Afin de le guérir, le sort officieux
Présentait partout à ses yeux
Les conseillers muets dont se servent nos dames :
Miroirs dans les logis, miroirs chez les marchands,
Miroirs aux poches des galands,
Miroirs aux ceintures des femmes.
Que fait notre Narcisse ? Il se va confiner
Aux lieux les plus cachés qu'il peut s'imaginer,
N'osant plus des miroirs éprouver l'aventure.

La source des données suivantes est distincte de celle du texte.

(* ===== verification/GtpAddress.v ===== *)
(** * GTPv2-C addresses, tunnel endpoints, connection sets, configuration options

    [gtpv2c_ip_address_ie], [gtpv2c_paa_ie], [gtpv2c_fully_qualified_teid_ie],
    [gtpv2c_fq_csid_ie], [gtpv2c_ran_nas_cause_ie], [gtpv2c_epco_ie] and the
    protocol configuration options [gtpv2c_pco_ie]
    ([src/gtpv2c/3gpp_29.274.hpp]). *)
From S2P Require Import Prelude PaaDynamic Stream GtpTlv GtpScalar.
From Stdlib Require Import ZArith Lia.
From stdpp Require Import base numbers tactics list.
Open Scope Z_scope.

Definition GTP_IE_IP_ADDRESS : Z := 74.
Definition GTP_IE_PROTOCOL_CONFIGURATION_OPTIONS : Z := 78.
Definition GTP_IE_PDN_ADDRESS_ALLOCATION : Z := 79.
Definition GTP_IE_FULLY_QUALIFIED_TUNNEL_ENDPOINT_IDENTIFIER : Z := 87.
Definition GTP_IE_FQ_CSID : Z := 132.
Definition GTP_IE_RAN_NAS_CAUSE : Z := 172.
Definition GTP_IE_EXTENDED_PROTOCOL_CONFIGURATION_OPTIONS : Z := 197.

Lemma length_ipv4 a : length (ipv4_address_dump_to a) = 4%nat.
Proof. done. Qed.

(** ** IP Address

    The union of the two address types is its sixteen octets; the IPv4 member
    is the first four. *)
Record ip_address_t := mk_ip_address_t { ip_core_is_ipv4 : bool; ip_core_address : list Z }.
Record gtpv2c_ip_address_ie := mk_ip_address_ie { ip_address_tlv : gtpv2c_tlv; ip_u1 : list Z; is_ipv4 : bool }.

Definition set_v4_member (a : list Z) : list Z := take 4 a ++ drop 4 in6addr_any.

Definition ip_address_of_core (i : ip_address_t) : gtpv2c_ip_address_ie :=
  if ip_core_is_ipv4 i
  then mk_ip_address_ie (tlv_of GTP_IE_IP_ADDRESS 4) (set_v4_member (ip_core_address i)) true
  else mk_ip_address_ie (tlv_of GTP_IE_IP_ADDRESS 16) (ip_core_address i) false.
Definition ip_address_of_tlv (t : gtpv2c_tlv) : gtpv2c_ip_address_ie := mk_ip_address_ie t in6addr_any true.
Definition ip_address_to_core (i : gtpv2c_ip_address_ie) : ip_address_t :=
  mk_ip_address_t (is_ipv4 i) (if is_ipv4 i then set_v4_member (ip_u1 i) else ip_u1 i).
Definition ip_address_dump_to (i : gtpv2c_ip_address_ie) : list Z :=
  tlv_dump_to (ip_address_tlv i) ++ if is_ipv4 i then take 4 (ip_u1 i) else ip_u1 i.
Definition ip_address_load_from (i : gtpv2c_ip_address_ie) (ins : istream)
  : result gtpc_exn (gtpv2c_ip_address_ie * istream) :=
  let t := ip_address_tlv i in
  if t_length t =? 4 then
    let '(a, ins) := read (take 4 (ip_u1 i)) ins in
    Val (mk_ip_address_ie t (a ++ drop 4 (ip_u1 i)) (is_ipv4 i), ins)
  else if t_length t =? 16 then
    let '(a, ins) := read (ip_u1 i) ins in Val (mk_ip_address_ie t a (is_ipv4 i), ins)
  else Throw (gtpc_tlv_bad_length_exception (t_type t) (t_length t)).

#[export] Instance ip_address_ie : GtpIe gtpv2c_ip_address_ie := {|
  ie_tlv := ip_address_tlv; ie_dump_to i := Val (ip_address_dump_to i, i);
  ie_of_tlv := ip_address_of_tlv; ie_load_from := ip_address_load_from;
|}.

(** An IPv4 address. *)
Definition ip_address_wf (i : gtpv2c_ip_address_ie) : Prop :=
  tlv_ok GTP_IE_IP_ADDRESS (ip_address_tlv i) /\ t_length (ip_address_tlv i) = 4 /\ is_ipv4 i = true /\
  length (ip_u1 i) = 16%nat /\ drop 4 (ip_u1 i) = drop 4 in6addr_any.
Lemma process_ipcp_short cfg fuel resp c :
  (length (protocol_id_contents c) < 4)%nat -> process_pco_request_ipcp cfg fuel resp c = Throw out_of_range.
Proof.
  intros Hl. unfold process_pco_request_ipcp.
  destruct (protocol_id_contents c) as [|a [|b [|d [|e s]]]]; cbn [length] in Hl; try lia; done.
Qed.

(** C38 Whether the IPCP negotiation returns, for any octets: as many rounds as
    the packet has octets decide it, and it runs for ever exactly when the
    packet has room for the header and the loop comes to an option that
    announces a length of 0. *)
Theorem ipcp_terminates_iff (cfg : spgw_app_cfg) (resp : protocol_configuration_options_t) (c : protocol_or_container_id)
    (fuel : nat) :
  byte_list (protocol_id_contents c) -> Z.of_nat (length (protocol_id_contents c)) < 2 ^ 32 ->
  (length (protocol_id_contents c) < fuel)%nat ->
  process_pco_request_ipcp cfg fuel resp c = process_pco_request_ipcp cfg (S (length (protocol_id_contents c))) resp c /\
  (process_pco_request_ipcp cfg fuel resp c = Diverge <->
   (4 <= length (protocol_id_contents c))%nat /\
   exists st, rtc (ipcp_step cfg (protocol_id_contents c)) (ipcp_start c) st /\ stuck (protocol_id_contents c) st).
Proof.
  intros Hb Hl Hf. destruct (decide (4 <= length (protocol_id_contents c))%nat) as [H4|H4];
    [|rewrite !process_ipcp_short by lia; split; [done|split; [done|lia]]].
  destruct (process_ipcp_long cfg fuel resp c H4) as (k & E & Hk & E'). rewrite E, E'.
  pose proof (ipcp_start_ok c) as Hok. set (s := protocol_id_contents c) in *. set (st0 := ipcp_start c) in *.
  assert (forall f, (length s < f)%nat -> ipcp_loop cfg f s st0 = Diverge -> exists st, rtc (ipcp_step cfg s) st0 st /\ stuck s st) as Hd.
  { intros f Hf' Ed. apply (ipcp_loop_decided cfg f); [done|done|done|unfold st0; cbn [ipcp_start in_index]; lia|lia|done]. }
  assert (forall f st, rtc (ipcp_step cfg s) st0 st -> stuck s st -> ipcp_loop cfg f s st0 = Diverge) as Hr.
  { intros f st H1 H2. by eapply ipcp_loop_reach. }
  split.
  - destruct (ipcp_loop cfg (S (length s)) s st0) as [st|e| |] eqn:E1;
      try by rewrite (ipcp_loop_more cfg (S (length s)) fuel s st0 _ ltac:(lia) E1).
    destruct (Hd (S (length s)) ltac:(lia) E1) as (st & H1 & H2). by rewrite (Hr fuel st H1 H2).
  - split.
    + intros Hdiv. split; [done|]. apply bind_Diverge_inv in Hdiv as [Hdiv|(st & _ & Hdiv)]; [by apply (Hd fuel)|by apply Hk in Hdiv].
    + intros (_ & st & H1 & H2). by rewrite (Hr fuel st H1 H2).
Qed.
Lemma gtp_header_load_clean h h0 rest :
  gtpv2c_header_wf h -> gtp_header_clean h ->
  gtpv2c_header_load_from h0 (istream_of ((gtpv2c_header_dump_to h).1 ++ rest)) = Val (h, istream_of rest).
Proof.
  intros H Hc. rewrite gtp_header_dump_clean by done. destruct Hc as (H1 & H2 & H3 & H4).
  destruct (gtp_u1_fields h H H1) as (E1 & E2 & E3 & E4 & E5).
  assert (bf_field 0 4 (gtp_u2 h) = 0 /\ bf_field 4 4 (gtp_u2 h) = gh_message_priority h) as [E6 E7].
  { pose proof (ghw_prio _ H). unfold gtp_u2. rewrite H2. split; bf_simpl; done. }
  pose proof (ghw_no_teid _ H) as Hn.
  cbn [fst]. unfold gtpv2c_header_load_from. stream_norm.
  do 2 stream_step done. stream_step ltac:(apply (ghw_length _ H)). rewrite E3.
  destruct (Z.eqb_spec (gh_t h) 0) as [Ht|Ht]; stream_norm; [|stream_step ltac:(apply (ghw_teid _ H))];
    (rewrite (read_exact_app 3) by done); cbn [mbind result_bind]; stream_norm; stream_step done;
    rewrite E1, E2, E4, E5, E6, E7, sn_roundtrip by apply (ghw_sn _ H); destruct h; simpl in *; by subst; rewrite ?Hn by done.
Qed.

(** [dump_to] leaves a clean object. *)
Lemma gtp_header_dump_object h :
  gtpv2c_header_wf h -> (gh_t h = 0 -> gh_mp h = 0) ->
  let h' := (gtpv2c_header_dump_to h).2 in
  gtpv2c_header_wf h' /\ gtp_header_clean h' /\ (gtpv2c_header_dump_to h).1 = (gtpv2c_header_dump_to h').1 /\ gh_t h' = gh_t h.
Proof.
  intros [? ? ? ? ? ? ? ? ?] Hm. destruct h.
  unfold gtpv2c_header_dump_to, gtp_clear_spare, gtp_clear_mp, gtp_clear_priority, gtp_header_clean.
  cbn [gh_mp gh_t gh_p gh_version gh_spare1 gh_message_type gh_message_length gh_teid gh_sequence_number gh_spare2
       gh_message_priority] in *.
  destruct (Z.eqb_spec gh_t0 0) as [->|Ht]; cbn [gh_mp]; [rewrite (Hm eq_refl) in *; cbn [Z.eqb]|destruct (Z.eqb_spec gh_mp0 0) as [->|?]];
    cbn [fst snd gh_mp gh_t gh_p gh_version gh_spare1 gh_message_type gh_message_length gh_teid gh_sequence_number gh_spare2
       gh_message_priority]; (split; [by split|]); (split; [by repeat split|]); rewrite ?Z.eqb_refl;
    apply Z.eqb_neq in Ht || idtac; rewrite ?Ht; cbn [gh_mp fst]; rewrite ?Z.eqb_refl; try done.
  all: apply Z.eqb_neq in n; by rewrite n.
Qed.

Lemma length_gtp_header h : gtp_header_clean h -> Z.of_nat (length (gtpv2c_header_dump_to h).1) = gtp_header_size h.
Proof.
  intros H. rewrite gtp_header_dump_clean by done. unfold gtp_header_size. cbn [fst].
  rewrite !length_app, length_be_bytes. destruct (gh_t h =? 0); rewrite ?length_be_bytes; done.
Qed.

(** A GTPv2-C header survives the wire: loading what dump_to wrote gives
    back the object dump_to left (spare bits cleared, and the priority of a
    message without MP flag), on 8 octets without a TEID and 12 with one. *)
Theorem gtpv2c_header_roundtrip (h h0 : gtpv2c_msg_header) (rest : list Z) :
  gtpv2c_header_wf h -> (gh_t h = 0 -> gh_mp h = 0) ->
  let '(b, h') := gtpv2c_header_dump_to h in
  gtpv2c_header_load_from h0 (istream_of (b ++ rest)) = Val (h', istream_of rest) /\
  Z.of_nat (length b) = gtp_header_size h.
Proof.
  intros Hw Hm. destruct (gtp_header_dump_object h Hw Hm) as (Hw' & Hc & E & Et).
  destruct (gtpv2c_header_dump_to h) as [b h'] eqn:Ed. cbn [fst snd] in *. subst b.
  split; [by apply gtp_header_load_clean|]. rewrite length_gtp_header by done.
  unfold gtp_header_size. by rewrite Et.
Qed.
Definition check_initial_message_type (initial : Z) : bool :=
  mem initial
    [GTP_ECHO_REQUEST; GTP_CREATE_SESSION_REQUEST; GTP_MODIFY_BEARER_REQUEST; GTP_DELETE_SESSION_REQUEST;
     GTP_CHANGE_NOTIFICATION_REQUEST; GTP_REMOTE_UE_REPORT_NOTIFICATION; GTP_MODIFY_BEARER_COMMAND;
     GTP_DELETE_BEARER_COMMAND; GTP_BEARER_RESOURCE_COMMAND; GTP_CREATE_BEARER_REQUEST;
     GTP_UPDATE_BEARER_REQUEST; GTP_DELETE_BEARER_REQUEST; GTP_DELETE_PDN_CONNECTION_SET_REQUEST;
     GTP_PGW_DOWNLINK_TRIGGERING_NOTIFICATION; GTP_IDENTIFICATION_REQUEST; GTP_CONTEXT_REQUEST;
     GTP_FORWARD_RELOCATION_REQUEST; GTP_FORWARD_RELOCATION_COMPLETE_NOTIFICATION;
     GTP_FORWARD_ACCESS_CONTEXT_NOTIFICATION; GTP_RELOCATION_CANCEL_REQUEST; GTP_DETACH_NOTIFICATION;
     GTP_ALERT_MME_NOTIFICATION; GTP_UE_ACTIVITY_NOTIFICATION; GTP_UE_REGISTRATION_QUERY_REQUEST;
     GTP_CREATE_FORWARDING_TUNNEL_REQUEST; GTP_SUSPEND_NOTIFICATION; GTP_RESUME_NOTIFICATION;
     GTP_CREATE_INDIRECT_DATA_FORWARDING_TUNNEL_REQUEST; GTP_DELETE_INDIRECT_DATA_FORWARDING_TUNNEL_REQUEST;
     GTP_RELEASE_ACCESS_BEARERS_REQUEST; GTP_DOWNLINK_DATA_NOTIFICATION; GTP_PGW_RESTART_NOTIFICATION;
     GTP_UPDATE_PDN_CONNECTION_SET_REQUEST; GTP_MODIFY_ACCESS_BEARERS_REQUEST; GTP_MBMS_SESSION_START_REQUEST;
     GTP_MBMS_SESSION_UPDATE_REQUEST; GTP_MBMS_SESSION_STOP_REQUEST].

Definition check_triggered_message_type (initial triggered : Z) : bool :=
  let matched :=
    if mem initial
      [GTP_ECHO_REQUEST; GTP_CREATE_SESSION_REQUEST; GTP_MODIFY_BEARER_REQUEST; GTP_DELETE_SESSION_REQUEST;
       GTP_CHANGE_NOTIFICATION_REQUEST; GTP_REMOTE_UE_REPORT_NOTIFICATION; GTP_MODIFY_BEARER_COMMAND;
       GTP_DELETE_BEARER_COMMAND; GTP_BEARER_RESOURCE_COMMAND; GTP_CREATE_BEARER_REQUEST;
       GTP_UPDATE_BEARER_REQUEST; GTP_DELETE_BEARER_REQUEST; GTP_DELETE_PDN_CONNECTION_SET_REQUEST;
       GTP_PGW_DOWNLINK_TRIGGERING_NOTIFICATION; GTP_IDENTIFICATION_REQUEST; GTP_CONTEXT_REQUEST;
       GTP_FORWARD_RELOCATION_REQUEST; GTP_FORWARD_RELOCATION_COMPLETE_NOTIFICATION;
       GTP_FORWARD_ACCESS_CONTEXT_NOTIFICATION; GTP_RELOCATION_CANCEL_REQUEST; GTP_DETACH_NOTIFICATION;
       GTP_ALERT_MME_NOTIFICATION; GTP_UE_ACTIVITY_NOTIFICATION; GTP_UE_REGISTRATION_QUERY_REQUEST;
       GTP_CREATE_FORWARDING_TUNNEL_REQUEST; GTP_SUSPEND_NOTIFICATION; GTP_RESUME_NOTIFICATION;
       GTP_CREATE_INDIRECT_DATA_FORWARDING_TUNNEL_REQUEST; GTP_DELETE_INDIRECT_DATA_FORWARDING_TUNNEL_REQUEST;
       GTP_RELEASE_ACCESS_BEARERS_REQUEST; GTP_DOWNLINK_DATA_NOTIFICATION; GTP_PGW_RESTART_NOTIFICATION;
       GTP_UPDATE_PDN_CONNECTION_SET_REQUEST; GTP_MODIFY_ACCESS_BEARERS_REQUEST; GTP_MBMS_SESSION_START_REQUEST;
       GTP_MBMS_SESSION_UPDATE_REQUEST; GTP_MBMS_SESSION_STOP_REQUEST]
    then triggered =? initial + 1
    else triggered =? GTP_VERSION_NOT_SUPPORTED_INDICATION in
  if matched then true
  else mem triggered [GTP_CREATE_BEARER_REQUEST; GTP_UPDATE_BEARER_REQUEST; GTP_DELETE_BEARER_REQUEST].

Inductive gtpv2c_transaction_action := DELETE_TX | CONTINUE_TX.

(** [GTPV2C_PROC_TIME_OUT_MS(T, N)], in uint32_t arithmetic. *)
Definition GTPV2C_PROC_TIME_OUT_MS (T N : Z) : Z := u32 (T * u32 (u32 (N + 1) + 1)).

(** What leaves the stack as an exception. *)
Inductive stack_exn := AtomicHashMapFullError | GtpcException (e : gtpc_exn).

Definition of_gtpc {A} (r : result gtpc_exn A) : result stack_exn A :=
  match r with Val a => Val a | Throw e => Throw (GtpcException e) | UB => UB | Diverge => Diverge end.

Definition insert_or_throw {M} `{AtomicMap M} {V} (k : Z) (v : V) (m : M V) : result stack_exn (M V) :=
  match ahm_insert k v m with Some m => Val m | None => Throw AtomicHashMapFullError end.

(** The constructors [gtpv2c_msg(const gtpv2c_xxx&)]: the type code, then one
    [add_ie] for each element present, in order. *)
Definition gtpv2c_msg_of (msg_type : Z) (l : list gtpv2c_ie) : gtpv2c_msg :=
  foldl (fun m i => gtp_add_ie i m) (gtp_map_header (gtp_set_message_type msg_type) gtpv2c_msg_init) l.

Definition msg_seq (m : gtpv2c_msg) : Z := gh_sequence_number (ghdr m).
Definition msg_type (m : gtpv2c_msg) : Z := gh_message_type (ghdr m).

Section stack.
Context {G T : Type} {M : Type -> Type} `{FG : FreshIds G} `{TS : TimerService T} `{AM : AtomicMap M} {endpoint : Type}.

Record gtpv2c_procedure := mk_procedure {
  retry_msg : option gtpv2c_msg;
  remote_endpoint : option endpoint;
  local_teid : Z;
  retry_timer_id : Z;
  proc_cleanup_timer_id : Z;
  gtpc_tx_id : Z;
  initial_msg_type : Z;
  triggered_msg_type : Z;
  retry_count : Z;
}.

(** What the stack emits. *)
Inductive output :=
| SendAllocated (dest : endpoint) (bytes : list Z)     (* udp_s_allocated *)
| Send (dest : endpoint) (bytes : list Z)              (* udp_s *)
| NotifyUlError (dest : option endpoint) (l_teid cause tx : Z).

Record gtpv2c_stack := mk_stack {
  t3_ms : Z;
  n3 : Z;
  seq_num : Z;
  gtpc_tx_id2seq_num : M Z;
  proc_cleanup_timers : M Z;
  msg_out_retry_timers : M Z;
  pending_procedures : M gtpv2c_procedure;
  timers_of : T;
  uids_of : G;
  outputs : list output;
}.

(** Field updates. *)
Definition upd_seq (v : Z) (s : gtpv2c_stack) := mk_stack (t3_ms s) (n3 s) v (gtpc_tx_id2seq_num s)
  (proc_cleanup_timers s) (msg_out_retry_timers s) (pending_procedures s) (timers_of s) (uids_of s) (outputs s).
Definition upd_tx (v : M Z) (s : gtpv2c_stack) := mk_stack (t3_ms s) (n3 s) (seq_num s) v
  (proc_cleanup_timers s) (msg_out_retry_timers s) (pending_procedures s) (timers_of s) (uids_of s) (outputs s).
Definition upd_cleanup (v : M Z) (s : gtpv2c_stack) := mk_stack (t3_ms s) (n3 s) (seq_num s)
  (gtpc_tx_id2seq_num s) v (msg_out_retry_timers s) (pending_procedures s) (timers_of s) (uids_of s) (outputs s).
Definition upd_retry (v : M Z) (s : gtpv2c_stack) := mk_stack (t3_ms s) (n3 s) (seq_num s)
  (gtpc_tx_id2seq_num s) (proc_cleanup_timers s) v (pending_procedures s) (timers_of s) (uids_of s) (outputs s).
Definition upd_pending (v : M gtpv2c_procedure) (s : gtpv2c_stack) := mk_stack (t3_ms s) (n3 s) (seq_num s)
  (gtpc_tx_id2seq_num s) (proc_cleanup_timers s) (msg_out_retry_timers s) v (timers_of s) (uids_of s) (outputs s).
Definition upd_timers (v : T) (s : gtpv2c_stack) := mk_stack (t3_ms s) (n3 s) (seq_num s)
  (gtpc_tx_id2seq_num s) (proc_cleanup_timers s) (msg_out_retry_timers s) (pending_procedures s) v (uids_of s) (outputs s).
Definition upd_uids (v : G) (s : gtpv2c_stack) := mk_stack (t3_ms s) (n3 s) (seq_num s)
  (gtpc_tx_id2seq_num s) (proc_cleanup_timers s) (msg_out_retry_timers s) (pending_procedures s) (timers_of s) v (outputs s).
Definition emit (o : output) (s : gtpv2c_stack) := mk_stack (t3_ms s) (n3 s) (seq_num s)
  (gtpc_tx_id2seq_num s) (proc_cleanup_timers s) (msg_out_retry_timers s) (pending_procedures s) (timers_of s)
  (uids_of s) (outputs s ++ [o]).

Definition set_retry_msg (v : gtpv2c_msg) (p : gtpv2c_procedure) := mk_procedure (Some v) (remote_endpoint p)
  (local_teid p) (retry_timer_id p) (proc_cleanup_timer_id p) (gtpc_tx_id p) (initial_msg_type p) (triggered_msg_type p) (retry_count p).
Definition set_retry_timer_id (v : Z) (p : gtpv2c_procedure) := mk_procedure (retry_msg p) (remote_endpoint p)
  (local_teid p) v (proc_cleanup_timer_id p) (gtpc_tx_id p) (initial_msg_type p) (triggered_msg_type p) (retry_count p).
Definition set_cleanup_timer_id (v : Z) (p : gtpv2c_procedure) := mk_procedure (retry_msg p) (remote_endpoint p)
  (local_teid p) (retry_timer_id p) v (gtpc_tx_id p) (initial_msg_type p) (triggered_msg_type p) (retry_count p).
Definition set_retry_count (v : Z) (p : gtpv2c_procedure) := mk_procedure (retry_msg p) (remote_endpoint p)
  (local_teid p) (retry_timer_id p) (proc_cleanup_timer_id p) (gtpc_tx_id p) (initial_msg_type p) (triggered_msg_type p) v.

(** The constructor; [ns] is the nanoseconds field of the clock it reads. *)
Definition gtpv2c_stack_new (t3_milli_seconds n3_retransmit ns : Z) (t : T) (g : G) : gtpv2c_stack :=
  mk_stack t3_milli_seconds n3_retransmit (Z.land (u32 ns) 2147483647) (ahm_new 512) (ahm_new 1024) (ahm_new 512)
    (ahm_new 512) t g [].

Definition get_next_seq_num (s : gtpv2c_stack) : Z * gtpv2c_stack :=
  let n := u32 (seq_num s + 1) in
  let n := if Z.land n 2147483648 =? 0 then n else 0 in
  (n, upd_seq n s).

Definition start_msg_retry_timer (p : gtpv2c_procedure) (time_out_milli_seconds task_id seq : Z)
    (s : gtpv2c_stack) : result stack_exn (gtpv2c_procedure * gtpv2c_stack) :=
  let '(id, t) := ts_setup (time_out_milli_seconds / 1000) (time_out_milli_seconds mod 1000 * 1000)
                    task_id (timers_of s) in
  let s := upd_timers t s in
  let p := set_retry_timer_id id p in
  if id =? ITTI_INVALID_TIMER_ID then Val (p, s)
  else m ← insert_or_throw id seq (msg_out_retry_timers s); Val (p, upd_retry m s).

(** [stop_msg_retry_timer(p)]: its trace reads [p.retry_msg]. *)
Definition stop_msg_retry_timer (p : gtpv2c_procedure) (s : gtpv2c_stack)
  : result stack_exn (gtpv2c_procedure * gtpv2c_stack) :=
  if retry_timer_id p =? ITTI_INVALID_TIMER_ID then Val (p, s)
  else
    let s := upd_timers (ts_remove (retry_timer_id p) (timers_of s)) s in
    let s := upd_retry (ahm_erase (retry_timer_id p) (msg_out_retry_timers s)) s in
    match retry_msg p with
    | None => UB
    | Some _ => Val (set_retry_timer_id ITTI_INVALID_TIMER_ID p, s)
    end.

Definition start_proc_cleanup_timer (p : gtpv2c_procedure) (time_out_milli_seconds task_id seq : Z)
    (s : gtpv2c_stack) : result stack_exn (gtpv2c_procedure * gtpv2c_stack) :=
  if proc_cleanup_timer_id p =? ITTI_INVALID_TIMER_ID then
    let '(id, t) := ts_setup (time_out_milli_seconds / 1000) (time_out_milli_seconds mod 1000 * 1000)
                      task_id (timers_of s) in
    let s := upd_timers t s in
    m ← insert_or_throw id seq (proc_cleanup_timers s);
    Val (set_cleanup_timer_id id p, upd_cleanup m s)
  else Val (p, s).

Mais un canal, formé par une source pure,
Se trouve en ces lieux écartés :
Il s'y voit, il se fâche ; et ses yeux irrités
Pensent apercevoir une chimère vaine.
Il fait tout ce qu'il peut pour éviter cette eau ;
Mais quoi ? le canal est si beau
Qu'il ne le quitte qu'avec peine.
On voit bien où je veux venir.
Je parle à tous ; et cette erreur extrême
Est un mal que chacun se plaît d'entretenir.
Notre âme, c'est cet homme amoureux de lui-même.
Tant de miroirs, ce sont les sottises d'autrui,
Miroirs, de nos défauts les peintres légitimes ;
Et quant au canal, c'est celui
que chacun sait, le livre des Maximes.